Input:
========================================

(* ===== verification/PyData.v ===== *)
(** * Python strings and JSON-like values

    The string methods and the dynamically typed values the modelled code uses.
    A Python [str] is a Rocq [string] (a list of bytes): the methods below agree
    with Python's on ASCII text, and lengths are counted in bytes.  A JSON-like
    value ([dict[str, Any]], tool results, model payloads) is a [pyval]; a float
    is carried as its [repr], since the code only passes floats through. *)

From S2P Require Import Prelude.
From Stdlib Require Import DecimalString.

(** ** Characters *)

Definition code (c : Ascii.ascii) : N := Ascii.N_of_ascii c.

Definition is_upper (c : Ascii.ascii) : bool :=
  ((65 <=? code c) && (code c <=? 90))%N.
Definition is_lower_or_digit (c : Ascii.ascii) : bool :=
  (((97 <=? code c) && (code c <=? 122)) || ((48 <=? code c) && (code c <=? 57)))%N.
Definition lower_char (c : Ascii.ascii) : Ascii.ascii :=
  if is_upper c then Ascii.ascii_of_N (code c + 32)%N else c.

(** [str.isspace] on ASCII: 9-13, 28-32. *)
Definition is_space (c : Ascii.ascii) : bool :=
  (((9 <=? code c) && (code c <=? 13)) || ((28 <=? code c) && (code c <=? 32)))%N.

Lemma forallb_Forall {A} (f : A → bool) l : forallb f l = true ↔ Forall (λ x, f x = true) l.
Proof. by rewrite forallb_forall, Forall_forall; setoid_rewrite list_elem_of_In. Qed.

(** ** String methods *)

Fixpoint smap (f : Ascii.ascii → Ascii.ascii) (s : string) : string :=
  match s with
  | EmptyString => EmptyString
  | String c s' => String (f c) (smap f s')
  end.

Definition lower (s : string) : string := smap lower_char s.

Definition nonempty (s : string) : bool :=
  match s with EmptyString => false | _ => true end.

(** [needle in haystack]. *)
Fixpoint contains (needle haystack : string) : bool :=
  String.prefix needle haystack ||
  match haystack with
  | EmptyString => false
  | String _ rest => contains needle rest
  end.

Definition startswith (p s : string) : bool := String.prefix p s.

Fixpoint srev_app (s acc : string) : string :=
  match s with
  | EmptyString => acc
  | String c s' => srev_app s' (String c acc)
  end.
Definition srev (s : string) : string := srev_app s EmptyString.

Definition endswith (p s : string) : bool := String.prefix (srev p) (srev s).

Fixpoint drop_while (p : Ascii.ascii → bool) (s : string) : string :=
  match s with
  | EmptyString => EmptyString
  | String c s' => if p c then drop_while p s' else s
  end.

Definition lstrip_by (p : Ascii.ascii → bool) (s : string) : string := drop_while p s.
Definition rstrip_by (p : Ascii.ascii → bool) (s : string) : string :=
  srev (drop_while p (srev s)).
Definition strip_by (p : Ascii.ascii → bool) (s : string) : string :=
  rstrip_by p (lstrip_by p s).
(** [s.strip()], [s.rstrip()]. *)
Definition strip (s : string) : string := strip_by is_space s.
Definition rstrip (s : string) : string := rstrip_by is_space s.

Fixpoint mem_char (c : Ascii.ascii) (s : string) : bool :=
  match s with
  | EmptyString => false
  | String d s' => Ascii.eqb c d || mem_char c s'
  end.
(** [s.strip(chars)]. *)
Definition strip_chars (chars s : string) : string := strip_by (λ c, mem_char c chars) s.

========================================

Work instructions:
Retype, in the same exact form, the lines of the material above from the line holding "Fixpoint srev_app (s" through the line holding "Definition endswith (p".

Answer to the problem:
Fixpoint srev_app (s acc : string) : string :=
  match s with
  | EmptyString => acc
  | String c s' => srev_app s' (String c acc)
  end.
Definition srev (s : string) : string := srev_app s EmptyString.

Definition endswith (p s : string) : bool := String.prefix (srev p) (srev s).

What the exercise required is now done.